_Exercise details_
Starting with the first line of the records, write out each line exactly until you have included the line containing "(excess : option (Target * option ObjectLinkV4)) : list".

_Supplied records_

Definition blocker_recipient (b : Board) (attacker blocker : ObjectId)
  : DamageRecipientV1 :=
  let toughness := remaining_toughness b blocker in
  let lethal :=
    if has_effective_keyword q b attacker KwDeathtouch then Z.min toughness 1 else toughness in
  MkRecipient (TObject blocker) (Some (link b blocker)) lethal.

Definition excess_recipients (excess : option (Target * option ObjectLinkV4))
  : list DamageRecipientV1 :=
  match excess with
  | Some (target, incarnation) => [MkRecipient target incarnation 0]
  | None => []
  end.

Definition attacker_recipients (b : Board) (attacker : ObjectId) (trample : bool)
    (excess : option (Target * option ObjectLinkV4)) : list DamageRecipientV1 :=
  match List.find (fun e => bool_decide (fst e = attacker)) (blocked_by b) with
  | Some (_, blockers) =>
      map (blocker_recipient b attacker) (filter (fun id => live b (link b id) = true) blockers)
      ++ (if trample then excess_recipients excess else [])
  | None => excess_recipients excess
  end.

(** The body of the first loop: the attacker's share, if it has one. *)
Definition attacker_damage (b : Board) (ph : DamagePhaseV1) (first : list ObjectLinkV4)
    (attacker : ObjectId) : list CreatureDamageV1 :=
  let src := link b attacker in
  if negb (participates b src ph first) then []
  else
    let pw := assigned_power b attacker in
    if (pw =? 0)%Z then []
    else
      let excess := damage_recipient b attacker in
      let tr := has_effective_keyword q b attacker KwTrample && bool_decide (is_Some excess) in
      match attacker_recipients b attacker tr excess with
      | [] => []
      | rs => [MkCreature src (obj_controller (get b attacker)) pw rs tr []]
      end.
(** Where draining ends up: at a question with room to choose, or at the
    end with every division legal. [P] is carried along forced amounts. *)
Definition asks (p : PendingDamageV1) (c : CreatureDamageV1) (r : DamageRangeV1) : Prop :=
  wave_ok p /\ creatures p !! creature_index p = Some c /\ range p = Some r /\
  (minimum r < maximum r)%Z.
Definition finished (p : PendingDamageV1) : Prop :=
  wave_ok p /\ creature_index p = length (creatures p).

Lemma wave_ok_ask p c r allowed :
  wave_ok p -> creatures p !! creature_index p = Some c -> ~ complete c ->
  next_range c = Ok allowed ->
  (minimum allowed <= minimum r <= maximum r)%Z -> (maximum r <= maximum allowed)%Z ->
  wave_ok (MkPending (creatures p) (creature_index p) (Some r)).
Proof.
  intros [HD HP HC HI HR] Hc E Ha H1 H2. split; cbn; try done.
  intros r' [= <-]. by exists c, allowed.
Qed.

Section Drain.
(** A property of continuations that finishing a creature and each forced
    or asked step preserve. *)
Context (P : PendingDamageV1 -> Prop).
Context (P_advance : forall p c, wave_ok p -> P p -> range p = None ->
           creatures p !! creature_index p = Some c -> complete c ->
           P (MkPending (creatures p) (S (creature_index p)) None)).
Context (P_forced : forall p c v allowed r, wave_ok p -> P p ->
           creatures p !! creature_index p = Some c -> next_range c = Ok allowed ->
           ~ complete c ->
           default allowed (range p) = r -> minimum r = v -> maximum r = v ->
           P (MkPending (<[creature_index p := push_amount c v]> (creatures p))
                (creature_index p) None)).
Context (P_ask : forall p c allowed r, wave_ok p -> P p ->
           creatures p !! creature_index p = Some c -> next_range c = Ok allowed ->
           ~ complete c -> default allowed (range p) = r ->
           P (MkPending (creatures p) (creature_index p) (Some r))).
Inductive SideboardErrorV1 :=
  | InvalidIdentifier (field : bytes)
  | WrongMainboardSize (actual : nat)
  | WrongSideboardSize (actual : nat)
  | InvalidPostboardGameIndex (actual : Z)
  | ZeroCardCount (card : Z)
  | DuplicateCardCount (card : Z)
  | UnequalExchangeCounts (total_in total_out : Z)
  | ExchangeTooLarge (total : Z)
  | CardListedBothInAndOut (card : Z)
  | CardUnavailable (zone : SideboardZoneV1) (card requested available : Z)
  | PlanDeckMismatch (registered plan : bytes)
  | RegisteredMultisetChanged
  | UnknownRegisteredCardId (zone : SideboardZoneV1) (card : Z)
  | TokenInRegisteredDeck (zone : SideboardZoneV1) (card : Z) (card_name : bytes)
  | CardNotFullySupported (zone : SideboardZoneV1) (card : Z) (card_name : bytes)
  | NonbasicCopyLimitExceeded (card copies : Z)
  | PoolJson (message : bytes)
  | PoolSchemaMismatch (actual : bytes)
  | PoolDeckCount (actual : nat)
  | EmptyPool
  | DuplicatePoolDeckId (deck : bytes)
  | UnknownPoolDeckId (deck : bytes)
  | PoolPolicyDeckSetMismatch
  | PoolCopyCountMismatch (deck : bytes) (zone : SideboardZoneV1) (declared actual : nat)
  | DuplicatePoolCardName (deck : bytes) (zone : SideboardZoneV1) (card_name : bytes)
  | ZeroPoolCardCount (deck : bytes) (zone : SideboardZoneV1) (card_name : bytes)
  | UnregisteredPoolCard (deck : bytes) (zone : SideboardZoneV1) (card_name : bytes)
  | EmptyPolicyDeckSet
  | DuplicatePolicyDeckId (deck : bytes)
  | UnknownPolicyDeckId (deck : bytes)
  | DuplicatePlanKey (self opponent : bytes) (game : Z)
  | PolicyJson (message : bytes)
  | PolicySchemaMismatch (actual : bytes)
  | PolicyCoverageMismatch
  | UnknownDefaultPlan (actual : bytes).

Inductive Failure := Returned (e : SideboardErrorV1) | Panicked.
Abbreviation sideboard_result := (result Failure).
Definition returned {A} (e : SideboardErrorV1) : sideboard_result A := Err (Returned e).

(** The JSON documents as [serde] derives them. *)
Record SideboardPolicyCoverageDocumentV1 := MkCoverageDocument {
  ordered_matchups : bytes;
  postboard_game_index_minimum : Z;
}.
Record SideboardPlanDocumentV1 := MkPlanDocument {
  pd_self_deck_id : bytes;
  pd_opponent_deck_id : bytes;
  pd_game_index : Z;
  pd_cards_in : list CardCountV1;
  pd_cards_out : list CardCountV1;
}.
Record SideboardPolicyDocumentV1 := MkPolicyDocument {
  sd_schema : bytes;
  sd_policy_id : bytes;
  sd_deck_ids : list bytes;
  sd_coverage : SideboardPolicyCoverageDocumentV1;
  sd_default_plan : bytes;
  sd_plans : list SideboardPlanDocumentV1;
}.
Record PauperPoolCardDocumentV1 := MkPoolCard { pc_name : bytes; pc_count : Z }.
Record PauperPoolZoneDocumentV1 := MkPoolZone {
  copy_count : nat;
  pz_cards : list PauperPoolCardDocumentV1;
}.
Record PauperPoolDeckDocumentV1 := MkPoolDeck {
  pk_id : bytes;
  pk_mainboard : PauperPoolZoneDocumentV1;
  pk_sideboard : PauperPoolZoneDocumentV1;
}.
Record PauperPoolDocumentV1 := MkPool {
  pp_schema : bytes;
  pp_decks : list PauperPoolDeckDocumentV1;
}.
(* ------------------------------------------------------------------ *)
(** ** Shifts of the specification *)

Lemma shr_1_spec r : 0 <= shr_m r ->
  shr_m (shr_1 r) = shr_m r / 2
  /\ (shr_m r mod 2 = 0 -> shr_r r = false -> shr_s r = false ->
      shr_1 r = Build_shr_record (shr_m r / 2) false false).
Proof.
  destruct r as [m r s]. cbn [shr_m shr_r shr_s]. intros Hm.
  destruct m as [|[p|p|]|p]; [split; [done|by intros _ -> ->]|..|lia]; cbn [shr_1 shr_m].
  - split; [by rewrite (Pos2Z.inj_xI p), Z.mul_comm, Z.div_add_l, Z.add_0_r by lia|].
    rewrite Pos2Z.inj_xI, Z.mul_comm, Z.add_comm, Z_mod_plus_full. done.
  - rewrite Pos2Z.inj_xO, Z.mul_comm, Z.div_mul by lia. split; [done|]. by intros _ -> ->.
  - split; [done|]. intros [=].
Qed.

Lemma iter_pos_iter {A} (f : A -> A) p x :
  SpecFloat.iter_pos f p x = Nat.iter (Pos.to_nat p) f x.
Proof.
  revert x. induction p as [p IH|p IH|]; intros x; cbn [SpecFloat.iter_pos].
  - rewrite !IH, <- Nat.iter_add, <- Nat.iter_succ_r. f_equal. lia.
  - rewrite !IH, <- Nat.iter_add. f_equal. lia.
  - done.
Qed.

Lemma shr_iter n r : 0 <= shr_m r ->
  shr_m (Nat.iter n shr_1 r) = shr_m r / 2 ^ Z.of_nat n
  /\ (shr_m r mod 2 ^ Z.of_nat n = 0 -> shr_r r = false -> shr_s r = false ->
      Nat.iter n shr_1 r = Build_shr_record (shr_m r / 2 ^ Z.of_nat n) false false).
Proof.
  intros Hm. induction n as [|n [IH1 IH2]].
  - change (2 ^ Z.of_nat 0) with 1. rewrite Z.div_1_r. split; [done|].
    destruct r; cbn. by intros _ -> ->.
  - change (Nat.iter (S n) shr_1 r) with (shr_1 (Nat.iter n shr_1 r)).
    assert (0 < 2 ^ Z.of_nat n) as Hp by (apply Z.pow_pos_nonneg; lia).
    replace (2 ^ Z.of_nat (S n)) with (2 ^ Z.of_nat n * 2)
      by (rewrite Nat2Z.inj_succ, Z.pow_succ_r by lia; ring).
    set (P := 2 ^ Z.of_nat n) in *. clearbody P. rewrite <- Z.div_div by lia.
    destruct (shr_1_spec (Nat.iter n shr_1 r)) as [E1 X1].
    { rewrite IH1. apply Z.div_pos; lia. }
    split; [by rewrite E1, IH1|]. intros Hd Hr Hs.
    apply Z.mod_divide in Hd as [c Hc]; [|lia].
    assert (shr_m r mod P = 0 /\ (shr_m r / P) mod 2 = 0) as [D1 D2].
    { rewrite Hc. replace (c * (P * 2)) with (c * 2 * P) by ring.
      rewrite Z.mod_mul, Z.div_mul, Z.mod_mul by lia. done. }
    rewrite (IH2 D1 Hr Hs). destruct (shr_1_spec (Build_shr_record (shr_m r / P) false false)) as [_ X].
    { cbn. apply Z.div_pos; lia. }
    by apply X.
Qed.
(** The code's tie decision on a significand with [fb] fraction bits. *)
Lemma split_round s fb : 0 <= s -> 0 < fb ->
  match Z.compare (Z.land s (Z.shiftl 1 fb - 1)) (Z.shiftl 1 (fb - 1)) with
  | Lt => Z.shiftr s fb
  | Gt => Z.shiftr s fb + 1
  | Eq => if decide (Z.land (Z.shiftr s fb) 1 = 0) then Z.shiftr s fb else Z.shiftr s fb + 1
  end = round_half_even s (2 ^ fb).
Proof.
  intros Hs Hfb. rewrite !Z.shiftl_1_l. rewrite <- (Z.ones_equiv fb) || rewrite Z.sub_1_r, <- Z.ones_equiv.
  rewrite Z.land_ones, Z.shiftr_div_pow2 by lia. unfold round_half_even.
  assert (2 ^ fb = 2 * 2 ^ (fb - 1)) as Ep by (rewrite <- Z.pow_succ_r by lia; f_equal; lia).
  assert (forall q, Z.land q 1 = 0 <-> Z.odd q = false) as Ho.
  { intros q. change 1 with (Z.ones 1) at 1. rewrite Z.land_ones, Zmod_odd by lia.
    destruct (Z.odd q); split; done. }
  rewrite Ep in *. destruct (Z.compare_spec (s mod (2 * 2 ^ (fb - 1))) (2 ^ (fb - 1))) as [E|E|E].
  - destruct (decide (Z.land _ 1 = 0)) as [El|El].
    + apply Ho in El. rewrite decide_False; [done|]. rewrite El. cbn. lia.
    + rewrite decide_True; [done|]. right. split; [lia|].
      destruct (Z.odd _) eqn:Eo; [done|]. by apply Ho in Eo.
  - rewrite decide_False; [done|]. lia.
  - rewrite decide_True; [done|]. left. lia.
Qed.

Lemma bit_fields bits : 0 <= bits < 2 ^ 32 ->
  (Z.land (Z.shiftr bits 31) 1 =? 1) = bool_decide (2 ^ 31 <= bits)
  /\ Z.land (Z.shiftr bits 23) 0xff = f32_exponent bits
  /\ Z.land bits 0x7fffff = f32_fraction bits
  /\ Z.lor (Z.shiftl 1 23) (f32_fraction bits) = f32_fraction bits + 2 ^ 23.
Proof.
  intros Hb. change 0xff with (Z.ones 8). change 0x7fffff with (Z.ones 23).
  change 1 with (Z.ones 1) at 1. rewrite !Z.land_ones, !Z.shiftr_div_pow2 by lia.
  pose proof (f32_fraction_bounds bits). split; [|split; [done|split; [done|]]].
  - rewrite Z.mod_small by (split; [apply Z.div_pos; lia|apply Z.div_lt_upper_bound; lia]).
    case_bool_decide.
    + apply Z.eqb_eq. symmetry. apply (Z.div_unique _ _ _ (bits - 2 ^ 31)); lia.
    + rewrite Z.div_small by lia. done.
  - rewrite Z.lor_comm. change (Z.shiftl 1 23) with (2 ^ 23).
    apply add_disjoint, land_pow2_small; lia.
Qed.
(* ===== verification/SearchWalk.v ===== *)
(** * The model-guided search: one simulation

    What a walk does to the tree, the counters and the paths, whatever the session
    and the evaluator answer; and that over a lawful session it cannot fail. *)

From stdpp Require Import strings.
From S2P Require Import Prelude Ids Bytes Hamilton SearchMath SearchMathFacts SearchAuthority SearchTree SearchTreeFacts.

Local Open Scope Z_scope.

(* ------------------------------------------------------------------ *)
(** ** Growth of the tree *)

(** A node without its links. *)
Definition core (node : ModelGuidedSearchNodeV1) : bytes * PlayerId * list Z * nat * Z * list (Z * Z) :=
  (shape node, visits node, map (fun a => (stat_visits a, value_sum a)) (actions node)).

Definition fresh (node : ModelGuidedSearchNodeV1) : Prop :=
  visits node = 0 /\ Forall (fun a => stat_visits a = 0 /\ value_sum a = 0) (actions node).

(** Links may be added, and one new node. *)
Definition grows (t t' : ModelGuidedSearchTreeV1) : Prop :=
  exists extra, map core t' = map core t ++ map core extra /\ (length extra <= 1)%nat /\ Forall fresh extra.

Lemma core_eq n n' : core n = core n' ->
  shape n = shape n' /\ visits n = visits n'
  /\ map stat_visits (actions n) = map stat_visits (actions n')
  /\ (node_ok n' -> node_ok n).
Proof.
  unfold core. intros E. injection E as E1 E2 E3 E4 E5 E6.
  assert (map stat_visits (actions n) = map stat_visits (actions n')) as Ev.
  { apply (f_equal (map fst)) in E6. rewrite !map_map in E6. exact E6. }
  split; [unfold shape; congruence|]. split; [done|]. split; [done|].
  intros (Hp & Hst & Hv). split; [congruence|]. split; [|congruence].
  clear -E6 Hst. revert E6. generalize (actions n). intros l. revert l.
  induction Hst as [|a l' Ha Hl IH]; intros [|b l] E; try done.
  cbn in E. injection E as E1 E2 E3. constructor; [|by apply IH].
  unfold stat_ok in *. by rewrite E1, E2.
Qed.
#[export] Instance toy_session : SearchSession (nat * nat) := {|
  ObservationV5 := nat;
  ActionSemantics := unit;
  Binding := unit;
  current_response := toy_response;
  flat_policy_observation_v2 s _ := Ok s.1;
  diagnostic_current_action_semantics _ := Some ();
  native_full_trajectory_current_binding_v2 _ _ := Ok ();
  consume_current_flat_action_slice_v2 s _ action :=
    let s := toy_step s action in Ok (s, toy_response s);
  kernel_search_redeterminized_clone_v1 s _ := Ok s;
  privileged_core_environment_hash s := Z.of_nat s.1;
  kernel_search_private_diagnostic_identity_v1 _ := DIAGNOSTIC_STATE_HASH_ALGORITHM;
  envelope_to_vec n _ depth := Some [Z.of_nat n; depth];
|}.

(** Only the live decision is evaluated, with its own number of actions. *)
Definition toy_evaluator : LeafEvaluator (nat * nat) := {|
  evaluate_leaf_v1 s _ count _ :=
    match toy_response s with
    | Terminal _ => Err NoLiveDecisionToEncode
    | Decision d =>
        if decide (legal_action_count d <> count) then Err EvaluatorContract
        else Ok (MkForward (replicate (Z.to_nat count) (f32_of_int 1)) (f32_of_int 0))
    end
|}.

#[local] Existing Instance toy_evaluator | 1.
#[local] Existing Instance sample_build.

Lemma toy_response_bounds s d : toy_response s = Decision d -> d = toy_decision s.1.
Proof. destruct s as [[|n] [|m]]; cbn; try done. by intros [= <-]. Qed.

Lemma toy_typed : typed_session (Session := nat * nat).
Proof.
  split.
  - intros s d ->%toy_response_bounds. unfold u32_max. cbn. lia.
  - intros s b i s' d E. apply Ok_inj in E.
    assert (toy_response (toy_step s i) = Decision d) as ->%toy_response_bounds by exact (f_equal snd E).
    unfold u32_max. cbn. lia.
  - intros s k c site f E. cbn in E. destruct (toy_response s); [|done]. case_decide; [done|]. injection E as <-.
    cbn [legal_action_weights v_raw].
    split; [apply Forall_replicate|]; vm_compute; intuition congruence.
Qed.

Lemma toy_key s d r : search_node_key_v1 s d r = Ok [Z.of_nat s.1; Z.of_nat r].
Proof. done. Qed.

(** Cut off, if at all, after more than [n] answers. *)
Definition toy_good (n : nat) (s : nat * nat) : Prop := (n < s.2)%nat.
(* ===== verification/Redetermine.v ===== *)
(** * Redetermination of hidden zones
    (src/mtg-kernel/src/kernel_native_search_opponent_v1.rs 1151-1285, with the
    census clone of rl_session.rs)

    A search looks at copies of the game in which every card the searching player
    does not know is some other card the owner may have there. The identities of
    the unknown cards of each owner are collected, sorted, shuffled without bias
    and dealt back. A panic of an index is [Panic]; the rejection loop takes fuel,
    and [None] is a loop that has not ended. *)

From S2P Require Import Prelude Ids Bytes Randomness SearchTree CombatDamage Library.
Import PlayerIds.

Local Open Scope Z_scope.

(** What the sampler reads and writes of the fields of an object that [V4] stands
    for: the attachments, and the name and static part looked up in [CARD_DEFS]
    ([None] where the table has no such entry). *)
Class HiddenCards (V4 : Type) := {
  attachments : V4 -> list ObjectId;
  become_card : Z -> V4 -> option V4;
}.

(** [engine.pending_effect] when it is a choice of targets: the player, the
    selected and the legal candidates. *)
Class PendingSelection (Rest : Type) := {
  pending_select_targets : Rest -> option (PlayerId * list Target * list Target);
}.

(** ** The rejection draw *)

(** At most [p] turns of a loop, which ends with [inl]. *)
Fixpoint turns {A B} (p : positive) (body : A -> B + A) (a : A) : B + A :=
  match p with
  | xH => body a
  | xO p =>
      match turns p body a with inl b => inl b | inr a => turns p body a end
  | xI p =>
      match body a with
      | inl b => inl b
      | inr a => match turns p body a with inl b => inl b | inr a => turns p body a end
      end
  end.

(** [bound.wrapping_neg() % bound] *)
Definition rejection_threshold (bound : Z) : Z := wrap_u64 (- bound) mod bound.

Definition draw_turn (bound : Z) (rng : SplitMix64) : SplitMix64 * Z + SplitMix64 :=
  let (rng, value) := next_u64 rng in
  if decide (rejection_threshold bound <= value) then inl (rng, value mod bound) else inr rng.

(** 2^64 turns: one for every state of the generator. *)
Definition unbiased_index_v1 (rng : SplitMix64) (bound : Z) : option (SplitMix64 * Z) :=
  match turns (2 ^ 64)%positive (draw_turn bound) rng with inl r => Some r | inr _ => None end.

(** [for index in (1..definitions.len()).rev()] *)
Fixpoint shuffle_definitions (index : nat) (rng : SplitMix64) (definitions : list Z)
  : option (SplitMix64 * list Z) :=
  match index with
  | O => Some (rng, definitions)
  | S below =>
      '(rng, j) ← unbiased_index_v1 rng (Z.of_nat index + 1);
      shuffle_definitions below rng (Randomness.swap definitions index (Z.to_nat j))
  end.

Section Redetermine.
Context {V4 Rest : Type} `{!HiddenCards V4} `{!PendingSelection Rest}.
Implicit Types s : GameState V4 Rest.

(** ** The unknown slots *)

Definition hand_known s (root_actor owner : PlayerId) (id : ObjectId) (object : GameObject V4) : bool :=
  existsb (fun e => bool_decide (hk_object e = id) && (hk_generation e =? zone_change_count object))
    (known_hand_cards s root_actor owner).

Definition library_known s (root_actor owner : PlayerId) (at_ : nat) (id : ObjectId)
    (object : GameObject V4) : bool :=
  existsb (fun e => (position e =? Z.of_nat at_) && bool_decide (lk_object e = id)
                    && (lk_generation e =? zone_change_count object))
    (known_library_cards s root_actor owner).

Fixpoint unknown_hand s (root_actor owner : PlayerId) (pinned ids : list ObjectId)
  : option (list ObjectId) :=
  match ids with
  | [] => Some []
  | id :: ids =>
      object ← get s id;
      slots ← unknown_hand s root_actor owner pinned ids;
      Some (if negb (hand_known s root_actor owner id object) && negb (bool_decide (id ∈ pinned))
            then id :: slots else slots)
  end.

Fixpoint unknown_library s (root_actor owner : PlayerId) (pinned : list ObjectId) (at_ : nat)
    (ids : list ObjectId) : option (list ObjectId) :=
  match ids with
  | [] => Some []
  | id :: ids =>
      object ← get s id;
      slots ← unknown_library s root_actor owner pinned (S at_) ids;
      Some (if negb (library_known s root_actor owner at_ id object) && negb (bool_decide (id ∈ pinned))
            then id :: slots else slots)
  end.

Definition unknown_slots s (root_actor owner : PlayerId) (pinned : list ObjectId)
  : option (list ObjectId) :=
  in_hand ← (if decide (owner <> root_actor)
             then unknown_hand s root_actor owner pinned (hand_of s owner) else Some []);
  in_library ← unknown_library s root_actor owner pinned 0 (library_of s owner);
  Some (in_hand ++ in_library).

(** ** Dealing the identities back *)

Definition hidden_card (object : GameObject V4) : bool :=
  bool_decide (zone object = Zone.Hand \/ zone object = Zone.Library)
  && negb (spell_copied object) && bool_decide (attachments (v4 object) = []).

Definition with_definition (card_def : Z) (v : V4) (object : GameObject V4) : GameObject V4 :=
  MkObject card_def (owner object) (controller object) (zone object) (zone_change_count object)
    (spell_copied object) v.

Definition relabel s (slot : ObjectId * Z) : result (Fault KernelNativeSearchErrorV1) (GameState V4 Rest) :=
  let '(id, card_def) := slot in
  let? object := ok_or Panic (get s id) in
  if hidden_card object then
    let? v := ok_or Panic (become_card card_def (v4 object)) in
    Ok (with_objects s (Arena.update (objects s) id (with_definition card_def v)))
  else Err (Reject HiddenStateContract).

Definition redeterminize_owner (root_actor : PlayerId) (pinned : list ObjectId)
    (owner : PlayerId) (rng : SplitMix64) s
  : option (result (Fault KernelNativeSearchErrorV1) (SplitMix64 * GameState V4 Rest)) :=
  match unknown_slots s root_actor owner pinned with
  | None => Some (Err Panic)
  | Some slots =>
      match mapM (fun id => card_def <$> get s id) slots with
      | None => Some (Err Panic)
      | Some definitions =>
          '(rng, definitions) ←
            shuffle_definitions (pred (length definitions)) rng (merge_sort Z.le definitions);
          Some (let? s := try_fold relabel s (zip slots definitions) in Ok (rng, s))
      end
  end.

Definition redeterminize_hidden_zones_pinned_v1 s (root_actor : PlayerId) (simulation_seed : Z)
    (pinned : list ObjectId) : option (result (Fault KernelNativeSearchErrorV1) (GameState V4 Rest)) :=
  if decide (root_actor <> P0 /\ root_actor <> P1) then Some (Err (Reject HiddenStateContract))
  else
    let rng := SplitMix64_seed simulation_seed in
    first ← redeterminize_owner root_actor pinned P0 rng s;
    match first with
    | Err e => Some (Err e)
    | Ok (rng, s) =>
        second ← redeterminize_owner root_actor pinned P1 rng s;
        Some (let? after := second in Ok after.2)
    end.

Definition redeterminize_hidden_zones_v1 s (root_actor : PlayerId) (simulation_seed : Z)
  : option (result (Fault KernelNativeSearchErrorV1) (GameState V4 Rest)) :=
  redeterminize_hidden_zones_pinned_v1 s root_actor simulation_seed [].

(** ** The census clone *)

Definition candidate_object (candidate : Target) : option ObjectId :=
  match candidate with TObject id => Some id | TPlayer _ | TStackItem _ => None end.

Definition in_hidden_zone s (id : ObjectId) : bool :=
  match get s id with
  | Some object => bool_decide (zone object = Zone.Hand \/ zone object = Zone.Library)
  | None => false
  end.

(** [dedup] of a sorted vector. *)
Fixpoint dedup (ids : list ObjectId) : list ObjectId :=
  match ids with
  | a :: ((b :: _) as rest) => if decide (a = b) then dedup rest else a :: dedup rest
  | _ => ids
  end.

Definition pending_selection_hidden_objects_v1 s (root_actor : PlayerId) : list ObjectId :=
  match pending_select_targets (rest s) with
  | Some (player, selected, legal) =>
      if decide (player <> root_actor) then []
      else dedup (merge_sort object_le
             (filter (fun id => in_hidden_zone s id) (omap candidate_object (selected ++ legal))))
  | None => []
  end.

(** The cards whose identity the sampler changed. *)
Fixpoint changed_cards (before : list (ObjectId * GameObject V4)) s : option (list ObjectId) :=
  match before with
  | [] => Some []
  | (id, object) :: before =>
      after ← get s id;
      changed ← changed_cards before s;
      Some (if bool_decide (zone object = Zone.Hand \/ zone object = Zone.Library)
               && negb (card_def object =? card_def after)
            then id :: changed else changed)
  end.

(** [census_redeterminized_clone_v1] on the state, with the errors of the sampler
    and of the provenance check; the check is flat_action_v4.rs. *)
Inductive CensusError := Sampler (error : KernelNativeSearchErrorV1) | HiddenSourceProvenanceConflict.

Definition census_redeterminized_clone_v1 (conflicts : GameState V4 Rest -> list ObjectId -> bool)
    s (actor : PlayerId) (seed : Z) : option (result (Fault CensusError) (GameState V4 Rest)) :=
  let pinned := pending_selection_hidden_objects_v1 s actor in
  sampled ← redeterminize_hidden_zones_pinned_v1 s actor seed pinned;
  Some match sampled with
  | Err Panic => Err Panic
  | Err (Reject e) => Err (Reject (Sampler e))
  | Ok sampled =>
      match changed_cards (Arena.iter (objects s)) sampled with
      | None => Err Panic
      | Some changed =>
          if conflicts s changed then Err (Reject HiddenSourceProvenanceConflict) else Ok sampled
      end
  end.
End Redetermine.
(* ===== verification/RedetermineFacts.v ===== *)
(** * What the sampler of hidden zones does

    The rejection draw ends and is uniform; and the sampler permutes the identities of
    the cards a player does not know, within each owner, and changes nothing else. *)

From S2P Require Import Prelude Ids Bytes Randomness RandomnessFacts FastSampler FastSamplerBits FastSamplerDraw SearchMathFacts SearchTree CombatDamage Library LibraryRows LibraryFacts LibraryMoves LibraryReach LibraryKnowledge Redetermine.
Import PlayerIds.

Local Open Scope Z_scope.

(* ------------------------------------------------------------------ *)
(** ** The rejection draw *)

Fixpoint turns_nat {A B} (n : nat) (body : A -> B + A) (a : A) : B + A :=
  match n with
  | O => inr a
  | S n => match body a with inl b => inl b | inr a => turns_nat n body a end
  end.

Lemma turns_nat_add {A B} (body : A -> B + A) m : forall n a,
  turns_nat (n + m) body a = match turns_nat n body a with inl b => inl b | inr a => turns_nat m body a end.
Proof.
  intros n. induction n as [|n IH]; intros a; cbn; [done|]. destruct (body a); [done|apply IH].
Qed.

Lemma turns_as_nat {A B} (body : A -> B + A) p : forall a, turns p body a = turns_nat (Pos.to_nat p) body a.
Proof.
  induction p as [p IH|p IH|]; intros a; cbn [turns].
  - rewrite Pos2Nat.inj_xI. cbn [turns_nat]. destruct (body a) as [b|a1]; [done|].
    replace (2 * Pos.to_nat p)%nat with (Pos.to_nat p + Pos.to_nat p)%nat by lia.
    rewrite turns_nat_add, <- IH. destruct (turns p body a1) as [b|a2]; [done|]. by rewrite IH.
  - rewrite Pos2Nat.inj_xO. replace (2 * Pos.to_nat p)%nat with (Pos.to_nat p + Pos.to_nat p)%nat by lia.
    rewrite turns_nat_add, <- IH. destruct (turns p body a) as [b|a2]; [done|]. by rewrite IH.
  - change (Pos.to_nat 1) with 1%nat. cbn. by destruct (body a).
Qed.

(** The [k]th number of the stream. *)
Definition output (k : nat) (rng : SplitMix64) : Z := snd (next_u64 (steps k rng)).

_Written answer_
Definition blocker_recipient (b : Board) (attacker blocker : ObjectId)
  : DamageRecipientV1 :=
  let toughness := remaining_toughness b blocker in
  let lethal :=
    if has_effective_keyword q b attacker KwDeathtouch then Z.min toughness 1 else toughness in
  MkRecipient (TObject blocker) (Some (link b blocker)) lethal.

Definition excess_recipients (excess : option (Target * option ObjectLinkV4))
  : list DamageRecipientV1 :=
  match excess with
  | Some (target, incarnation) => [MkRecipient target incarnation 0]
  | None => []
  end.

Definition attacker_recipients (b : Board) (attacker : ObjectId) (trample : bool)
    (excess : option (Target * option ObjectLinkV4)) : list DamageRecipientV1 :=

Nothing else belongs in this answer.